3. Vulnerability metadata

Under the Vulnerability section:

Category

  • Category: socioeconomic

Vulnerability indicator

Since this is not a hazard-specific damage function, use the indicator approach:

Indicator specification:

  • Type: socioeconomic

  • Variable: wealth_index or poverty_rate

  • Unit: Dimensionless index (e.g., 0-100) or ratio (0-1)

  • Interpretation: Document scale direction (higher values = more wealth/less vulnerable)

Scale and normalization

  • Scale minimum: Minimum value (e.g., 0)

  • Scale maximum: Maximum value (e.g., 100 or 1)

  • Reference population: National, regional, or global normalization

4. Spatial coverage

Define the geographic extent:

  • Scale: national, sub-national, or regional

  • Countries: Select applicable ISO 3166-1 alpha-3 country codes

  • Administrative regions: If aggregated by admin units

  • Bounding box: Specify coordinates of the mapped area

Example data structure

Your wealth index dataset should include:

For raster data:

  • Gridded wealth index values

  • NoData value specification

  • Value interpretation (scale definition)

For vector/tabular data:

  • Geographic unit ID (e.g., grid cell ID, admin code)

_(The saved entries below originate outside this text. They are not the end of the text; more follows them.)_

(* ===== verification/LocalBlobSafety.v ===== *)
(** * The directory blob store refines the in-memory one

    Over the definitions of LocalBlob.v.  [Rep l m]: the directory of [l] holds
    exactly the blobs and the open uploads of [m].  Every operation keeps it,
    also a restart in the middle of uploads, with the same answers
    ([local_refines]); so the store keeps the contract of the container
    registry ([LocalBlobStore_laws]), and what GC proves holds of it. *)

From Stdlib Require Import ZArith Lia Ascii.
From stdpp Require Import base list strings gmap fin_maps.
From S2P Require Import Prelude GoStrings GoPath GoHash BlobStore LocalFS LocalBlob.

Local Open Scope Z_scope.

(** ** Paths *)

Lemma resolve_PathJoin_abs r l : Forall good_seg r -> Forall good_seg l -> resolve (PathJoin (abs r :: l)) = r ++ l.
Proof.
  intros Hr Hl. unfold PathJoin.
  replace (forallb _ (abs r :: l)) with false by done. cbn [foldl].
  assert (E : join_step "" (abs r) = abs r) by done. rewrite E.
  rewrite join_steps; [|by eapply Forall_impl; [exact Hl|apply good_seg_path]|done].
  rewrite Clean_rooted.
  2:{ destruct l; [done|]. by rewrite Join_cons. }
  rewrite resolve_abs by apply resolve_good.
  destruct l as [|s l]; [rewrite app_nil_r; by apply resolve_abs|]. rewrite Join_cons.
  change ("/" +:+ Join (s :: l) "/") with (String "/" (Join (s :: l) "/")).
  assert (Hj : Split (Join (s :: l) "/") "/" = s :: l) by (by apply Split_Join_good).
  rewrite resolve_app by (left; by rewrite Hj). rewrite resolve_abs by done. f_equal. rewrite Hj.
  case_if as E'; [|done]. exfalso. rewrite E' in Hj. injection Hj as Hs _.
  inversion Hl as [|? ? [Hne _] _]. congruence.
Qed.

Lemma normal_inv d : normal d -> exists n, algorithmHexLength (Algorithm d) = Some n /\ len (Hex d) = n /\
  is_Some (DecodeString (Hex d)) /\ ToLower (Hex d) = Hex d.
Proof.
  intros Hd. pose proof (parsed_hex _ _ Hd) as Hl. pose proof Hd as Hd'. unfold normal in Hd.
  apply ParseDigest_inv in Hd as (alg & hx & n & E & Ha & Hn & Hx & ->). exists n. cbn [Algorithm Hex] in *.
  rewrite len_ToLower. split_and!; [done|done|by apply DecodeString_lower|done].
Qed.

Lemma hex_seg hx n : len hx = S n -> is_Some (DecodeString hx) -> good_seg hx.
Proof.
  intros Hn Hx. pose proof (DecodeString_no_slash hx Hx) as Hs. destruct Hx as [x Hx].
  split_and!; [by intros ->| | |done]; intros ->; done.
Qed.

Lemma take_hex_seg hx n : len hx = S (S n) -> is_Some (DecodeString hx) -> good_seg (str_take 2 hx).
Proof.
  intros Hn Hx. destruct hx as [|a [|b hx]]; [done|done|]. 
  pose proof (DecodeString_no_slash _ Hx) as Hs. destruct Hx as [x Hx]. cbn [DecodeString] in Hx.
  destruct (fromHexChar a) eqn:Ea; [|done]. destruct (fromHexChar b) eqn:Eb; [|done].
  change (str_take 2 (String a (String b hx))) with (String a (String b "")).
  split_and!; [done|by intros [= -> ->]|by intros [= -> ->]|].
  change (String a (String b hx)) with (String a (String b "") +:+ hx) in Hs.
  rewrite no_byte_app in Hs. by bool_prop.
Qed.

(** Where a digest in normal form is stored, from the directory of the blobs. *)
Definition shard (d : Digest) : list string := [Algorithm d; str_take 2 (Hex d); Hex d].

Lemma shard_good d : normal d -> Forall good_seg (shard d).
Proof.
  intros Hd. destruct (normal_inv d Hd) as (n & Ha & Hn & Hx & _). unfold shard.
  destruct (algorithmHexLength_Some _ _ Ha) as [[E ->]|[E ->]]; rewrite E;
    (repeat apply Forall_cons_2; [done|by eapply take_hex_seg|by eapply hex_seg|by apply Forall_nil]).
Qed.

Lemma shard_inj d d' : shard d = shard d' -> d = d'.
Proof. destruct d, d'. by intros [= -> _ ->]. Qed.

(** A clean absolute root. *)
Definition rooted (l : LocalBlobStore) (r : list string) : Prop := lroot l = abs r /\ Forall good_seg r /\ r <> [].

Lemma blobPath_at l r d : rooted l r -> normal d -> resolve (blobPath l d) = r ++ "blobs" :: shard d.
Proof.
  intros (E & Hr & _) Hd. unfold blobPath. rewrite E.
  destruct (normal_inv d Hd) as (n & Ha & Hn & _ & _).
  replace (len (Hex d) <? 2)%nat with false.
  2:{ rewrite Hn. by destruct (algorithmHexLength_Some _ _ Ha) as [[_ ->]|[_ ->]]. }
  change [abs r; "blobs"; Algorithm d; str_take 2 (Hex d); Hex d] with (abs r :: "blobs" :: shard d).
  apply resolve_PathJoin_abs; [done|]. constructor; [done|by apply shard_good].
Qed.

Lemma uploadPath_at l r id : rooted l r -> good_seg id -> resolve (uploadPath l id) = r ++ ["_uploads"; id].
Proof.
  intros (E & Hr & _) Hd. unfold uploadPath. rewrite E. apply resolve_PathJoin_abs; [done|].
  by repeat apply Forall_cons_2.
Qed.

Lemma dir_at l r s : rooted l r -> good_seg s -> resolve (PathJoin [lroot l; s]) = r ++ [s].
Proof. intros (E & Hr & _) Hs. rewrite E. apply resolve_PathJoin_abs; [done|]. by repeat apply Forall_cons_2. Qed.

(** ** The system calls, when nothing is in their way *)

Definition is_file (o : OS) (p : list string) : Prop := exists s t, node_at o p = Some (RegularFile s t).

Lemma mkdirs_total rest : forall o done,
  (forall q, q `prefix_of` done ++ rest -> ~ is_file o q) -> is_ok (mkdirs o done rest) = true.
Proof.
  induction rest as [|s rest IH]; intros o done H; cbn [mkdirs].
  - destruct (node_at o done) as [[]|] eqn:E; [|done|done]. destruct (H done); [by apply prefix_app_r|].
    by eexists _, _.
  - assert (Ha : done ++ s :: rest = (done ++ [s]) ++ rest) by (by rewrite <-app_assoc).
    destruct (node_at o done) as [[]|] eqn:E.
    + destruct (H done); [by apply prefix_app_r|]. by eexists _, _.
    + cbn. apply IH. intros q Hq. apply H. by rewrite Ha.
    + cbn. apply IH. intros q Hq (s' & t & Hf). apply (H q); [by rewrite Ha|].
      destruct (decide (done = [])) as [->|Hne]; [done|]. rewrite node_at_put in Hf by done.
      case_decide; [done|]. by eexists _, _.
Qed.

Lemma MkdirAll_total o p : (forall q, q `prefix_of` p -> ~ is_file o q) -> exists o', MkdirAll o p = Ok o'.
Proof.
  intros H. pose proof (mkdirs_total p o [] H) as E. unfold MkdirAll.
  destruct (mkdirs o [] p); [by eexists|done].
Qed.
(* ===== verification/PkgStoreSafety.v ===== *)
(** * What the package store guarantees over a local mount

    Paths stay below the base path of the store.  [Usage] is the number and the
    bytes of the regular files below a path, whatever the shape of the tree;
    [DeleteTree] removes exactly those files; and a publish that the guard lets
    through leaves the store within its quota. *)

From Stdlib Require Import ZArith Lia Ascii.
From stdpp Require Import base list strings gmap sorting.
From S2P Require Import Prelude GoStrings GoPath Backend LocalFS Listing PkgStore.

Local Open Scope Z_scope.

(** ** Paths *)

Definition rel_ok (p : string) : Prop := p = "" \/ good_path p.

Lemma rel_ok_resolve p : rel_ok p -> p = "" \/ resolve p = Split p "/".
Proof. intros [->|Hp]; [by left|right; by apply good_path_resolve]. Qed.

Lemma cleanPart_eq p : cleanPart p = Join (resolve p) "/".
Proof.
  unfold cleanPart. rewrite Clean_rooted by done. change ("/" +:+ p) with (String "/" p).
  rewrite resolve_slash. pose proof (resolve_good p) as Hg.
  destruct (resolve p) as [|s l] eqn:E; [done|]. rewrite <-E in *.
  assert (Hp : good_path (Join (resolve p) "/")) by (apply Join_segs_good; [by rewrite E|done]).
  change (Trim (abs (resolve p)) "/") with (Trim (Join (resolve p) "/") "/"). by apply Trim_good.
Qed.

Lemma joined_parts base parts : rel_ok base ->
  let l := (if String.eqb base "" then [] else [base]) ++
    List.filter (fun p => negb (String.eqb p "") && negb (String.eqb p ".")) (cleanPart <$> parts) in
  Forall good_path l /\
  concat ((fun p => Split p "/") <$> l) = resolve base ++ concat (resolve <$> parts).
Proof.
  intros Hb l. subst l.
  assert (H : Forall good_path (List.filter (fun p => negb (String.eqb p "") && negb (String.eqb p "."))
      (cleanPart <$> parts)) /\
    concat ((fun p => Split p "/") <$> List.filter (fun p => negb (String.eqb p "") && negb (String.eqb p "."))
      (cleanPart <$> parts)) = concat (resolve <$> parts)).
  { induction parts as [|p parts [IH1 IH2]]; [done|]. cbn [fmap list_fmap List.filter].
    rewrite cleanPart_eq. pose proof (resolve_good p) as Hg.
    destruct (resolve p) as [|s l] eqn:E; [done|]. rewrite <-E in *.
    assert (Hp : good_path (Join (resolve p) "/")) by (apply Join_segs_good; [by rewrite E|done]).
    assert (Hd : Join (resolve p) "/" <> ".").
    { intros Hx. rewrite Hx in Hp. by inversion Hp as [|? ? (_ & ? & _)]. }
    rewrite (proj2 (String.eqb_neq _ "") (good_path_nonempty _ Hp)), (proj2 (String.eqb_neq _ ".") Hd).
    cbn [negb andb]. split; [by constructor|]. cbn [fmap list_fmap concat].
    rewrite Split_Join_good; [by f_equal|by rewrite E|done]. }
  destruct H as [H1 H2]. destruct Hb as [->|Hb]; [done|].
  rewrite (proj2 (String.eqb_neq base "") (good_path_nonempty base Hb)).
  split; [by constructor|]. cbn [app fmap list_fmap concat]. rewrite good_path_resolve by done. by f_equal.
Qed.

Lemma StoreJoin_resolve {F} (s : Store F) parts : rel_ok (basePath s) ->
  resolve (StoreJoin s parts) = resolve (basePath s) ++ concat (resolve <$> parts) /\
  rel_ok (StoreJoin s parts).
Proof.
  intros Hb. unfold StoreJoin. destruct (joined_parts (basePath s) parts Hb) as [H1 H2].
  split; [by rewrite resolve_PathJoin|].
  match goal with |- rel_ok (PathJoin ?x) => set (l := x) in * end. clearbody l.
  destruct l as [|p l]; [by left|right]. rewrite PathJoin_good by done. by apply Join_good.
Qed.

(** ** The files below a path *)

Definition files_below (o : OS) (p : list string) : list (list string * string) :=
  omap (fun kv : list string * Node =>
          match kv.2 with
          | RegularFile d _ => if below p kv.1 then Some (kv.1, d) else None
          | Directory _ => None
          end) (map_to_list (nodes o)).

Definition bytes (l : list (list string * string)) : Z :=
  foldr (fun kd acc => Z.of_nat (len kd.2) + acc) 0 l.

Lemma files_below_elem o p k d : (k, d) ∈ files_below o p <->
  below p k = true /\ exists t, nodes o !! k = Some (RegularFile d t).
Proof.
  unfold files_below. rewrite list_elem_of_omap. split.
  - intros ([k' n] & Hk%elem_of_map_to_list & E). cbn in E. destruct n as [d' t|]; [|done].
    destruct (below p k') eqn:Eb; [|done]. injection E as -> ->. split; [done|]. by exists t.
  - intros [Hb [t Hk]]. exists (k, RegularFile d t). rewrite elem_of_map_to_list. split; [done|].
    cbn. by rewrite Hb.
Qed.

Lemma NoDup_omap_keys {A B} (f : list string * A -> option (list string * B)) (m : gmap (list string) A) :
  (forall kv kv', f kv = Some kv' -> kv'.1 = kv.1) -> NoDup (omap f (map_to_list m)).*1.
Proof.
  intros Hf. pose proof (NoDup_fst_map_to_list m) as Hn.
  induction (map_to_list m) as [|kv l IH]; [constructor|]. cbn [fmap list_fmap] in Hn.
  apply NoDup_cons in Hn as [Hnin Hn]. cbn [omap list_omap].
  destruct (f kv) as [kv'|] eqn:E; [|by apply IH]. cbn [fmap list_fmap]. apply NoDup_cons. split; [|by apply IH].
  rewrite (Hf _ _ E). intros Hin. apply Hnin. apply list_elem_of_fmap in Hin as (x & Ex & Hx).
  apply list_elem_of_omap in Hx as (y & Hy & Ey). apply list_elem_of_fmap. exists y.
  split; [|done]. by rewrite Ex, (Hf _ _ Ey).
Qed.

Lemma files_below_NoDup o p : NoDup (files_below o p).
Proof.
  apply (NoDup_fmap_1 fst). apply NoDup_omap_keys. intros [k n] [k' d]. cbn.
  destruct n; [|done]. destruct (below p k); [|done]. by intros [= -> _].
Qed.

(** The same files, the same list up to order. *)
Lemma files_below_perm o o' p p' :
  (forall k d, (k, d) ∈ files_below o p <-> (k, d) ∈ files_below o' p') ->
  files_below o p ≡ₚ files_below o' p'.
Proof.
  intros H. apply NoDup_Permutation; [apply files_below_NoDup|apply files_below_NoDup|].
  intros [k d]. apply H.
Qed.

Lemma bytes_app l l' : bytes (l ++ l') = bytes l + bytes l'.
Proof. unfold bytes. induction l as [|x l IH]; [done|]. cbn. rewrite IH. lia. Qed.

#[export] Instance bytes_perm : Proper (Permutation ==> eq) bytes.
Proof. unfold bytes. induction 1; cbn; lia. Qed.

Lemma bytes_pos l : 0 <= bytes l.
Proof. unfold bytes. induction l; cbn; lia. Qed.

(** ** The entries of a directory *)

(** The files below a directory are those of its entries. *)
Definition entry_files (o : OS) (p : list string) (nm : string * Node) : list (list string * string) :=
  match nm.2 with
  | RegularFile d _ => [(p ++ [nm.1], d)]
  | Directory _ => files_below o (p ++ [nm.1])
  end.

Lemma below_child p n k : below p k = true -> (exists x, k = p ++ n :: x) ->
  k = p ++ [n] \/ below (p ++ [n]) k = true.
Proof.
  intros _ [x ->]. destruct x as [|s x]; [by left|right]. apply below_spec. split.
  - exists (s :: x). by rewrite <-app_assoc.
  - intros E. apply (f_equal length) in E. rewrite !length_app in E. cbn in E. lia.
Qed.

Lemma entry_files_elem o p nm k d : os_wf o -> nm ∈ children o p ->
  (k, d) ∈ entry_files o p nm <-> (exists t, nodes o !! k = Some (RegularFile d t)) /\ p ++ [nm.1] `prefix_of` k.
Proof.
  intros Hw Hnm. destruct nm as [n node]. apply elem_of_children in Hnm. unfold entry_files. cbn [fst snd].
  destruct node as [d' t'|t'].
  - rewrite list_elem_of_singleton. split.
    + intros [= -> ->]. split; [by exists t'|done].
    + intros [[t Hk] [x Ex]]. destruct x as [|s x].
      * rewrite app_nil_r in Ex. subst k. rewrite Hnm in Hk. by injection Hk as -> _.
      * exfalso. subst k. assert (Hd : is_dir o (p ++ [n])).
        { eapply (above_dir o (p ++ [n]) (s :: x)); [done|done|].
          rewrite node_at_ne; [exact Hk|by destruct p]. }
        destruct Hd as [t1 Ht1]. rewrite node_at_ne in Ht1 by (by destruct p). congruence.
  - rewrite files_below_elem, below_spec. split; [by intros [[? _] ?]|].
    intros [Hk Hp]. split; [|done]. split; [done|]. intros E. subst k. destruct Hk as [t Hk]. congruence.
Qed.

Lemma files_below_children o p : os_wf o ->
  files_below o p ≡ₚ concat (entry_files o p <$> children o p).
Proof.
  intros Hw. apply NoDup_Permutation; [apply files_below_NoDup| |].
  - pose proof (children_names o p) as Hn.
    assert (Hsub : forall nm, nm ∈ children o p -> nm ∈ children o p) by done. revert Hsub Hn.
    generalize (children o p) at 1 3 4. intros l. induction l as [|nm l IH]; intros Hsub Hn; [constructor|].
    cbn [fmap list_fmap] in Hn. apply NoDup_cons in Hn as [Hnin Hn]. cbn [fmap list_fmap concat].
    apply NoDup_app. split; [|split].
    + unfold entry_files. destruct nm.2; [apply NoDup_singleton|apply files_below_NoDup].
    + intros [k d] Hk Hin. apply list_elem_of_In, in_concat in Hin as (l0 & Hl0 & Hin).
      apply list_elem_of_In, list_elem_of_fmap in Hl0 as (nm' & -> & Hnm').
      apply list_elem_of_In in Hin.
      apply entry_files_elem in Hk as [_ [x Ex]]; [|done|by apply Hsub; left].
      apply entry_files_elem in Hin as [_ [y Ey]]; [|done|by apply Hsub; right].
      rewrite Ex, <-!app_assoc in Ey. apply (app_inv_head p) in Ey. injection Ey as E _.
      apply Hnin. apply list_elem_of_fmap. by exists nm'.
    + apply IH; [|done]. intros x Hx. apply Hsub. by right.
  - intros [k d]. rewrite files_below_elem. split.
    + intros [Hb Hk]. pose proof Hb as [[x Ex] Hne]%below_spec.
      destruct x as [|n x]; [by rewrite app_nil_r in Ex|].
      assert (Hn : exists node, nodes o !! (p ++ [n]) = Some node).
      { destruct Hk as [t Hk]. destruct (decide (x = [])) as [->|Hx]; [subst k; eauto|].
        assert (Hd : is_dir o (p ++ [n])).
        { eapply (above_dir o (p ++ [n]) x); [done|done|].
          rewrite <-app_assoc. cbn [app]. rewrite <-Ex, node_at_ne; [exact Hk|rewrite Ex; by destruct p]. }
        destruct Hd as [t1 Ht1]. rewrite node_at_ne in Ht1 by (by destruct p). eauto. }
      destruct Hn as [node Hn]. apply elem_of_children in Hn.
      apply list_elem_of_In, in_concat. exists (entry_files o p (n, node)). split.
      * apply list_elem_of_In, list_elem_of_fmap. eauto.
      * apply list_elem_of_In, entry_files_elem; [done|done|]. split; [done|]. exists x.
        by rewrite <-app_assoc.
    + intros Hin. apply list_elem_of_In, in_concat in Hin as (l0 & Hl0 & Hin).
      apply list_elem_of_In, list_elem_of_fmap in Hl0 as (nm & -> & Hnm). apply list_elem_of_In in Hin.
      apply entry_files_elem in Hin as [Hk [x Ex]]; [|done|done]. split; [|done].
      apply below_spec. split; [exists ([nm.1] ++ x); by rewrite app_assoc|].
      intros ->. apply (f_equal length) in Ex. rewrite !length_app in Ex. cbn in Ex. lia.
Qed.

  • Geometry or coordinates

  • Wealth index value

  • Population count (optional)

  • Confidence interval or uncertainty (optional)

Example CSV structure:

Admin_Code,Admin_Name,Wealth_Index,Population,Data_Source
THA001001,Bangkok,82.5,1568737,Census_2020
THA002001,Chiang_Mai,65.3,174235,Census_2020
THA003001,Phuket,78.9,416582,Census_2020

Key considerations

  • Clearly document the methodology used to compute the index

    • Household asset ownership

    • Satellite imagery analysis (nighttime lights, building density)

    • Survey data (DHS, LSMS)

    • Composite indicators (education, health, income)

  • Specify the reference year for the data

  • Explain the scale and interpretation (is higher better or worse?)

  • Document normalization approach (national percentiles, z-scores, etc.)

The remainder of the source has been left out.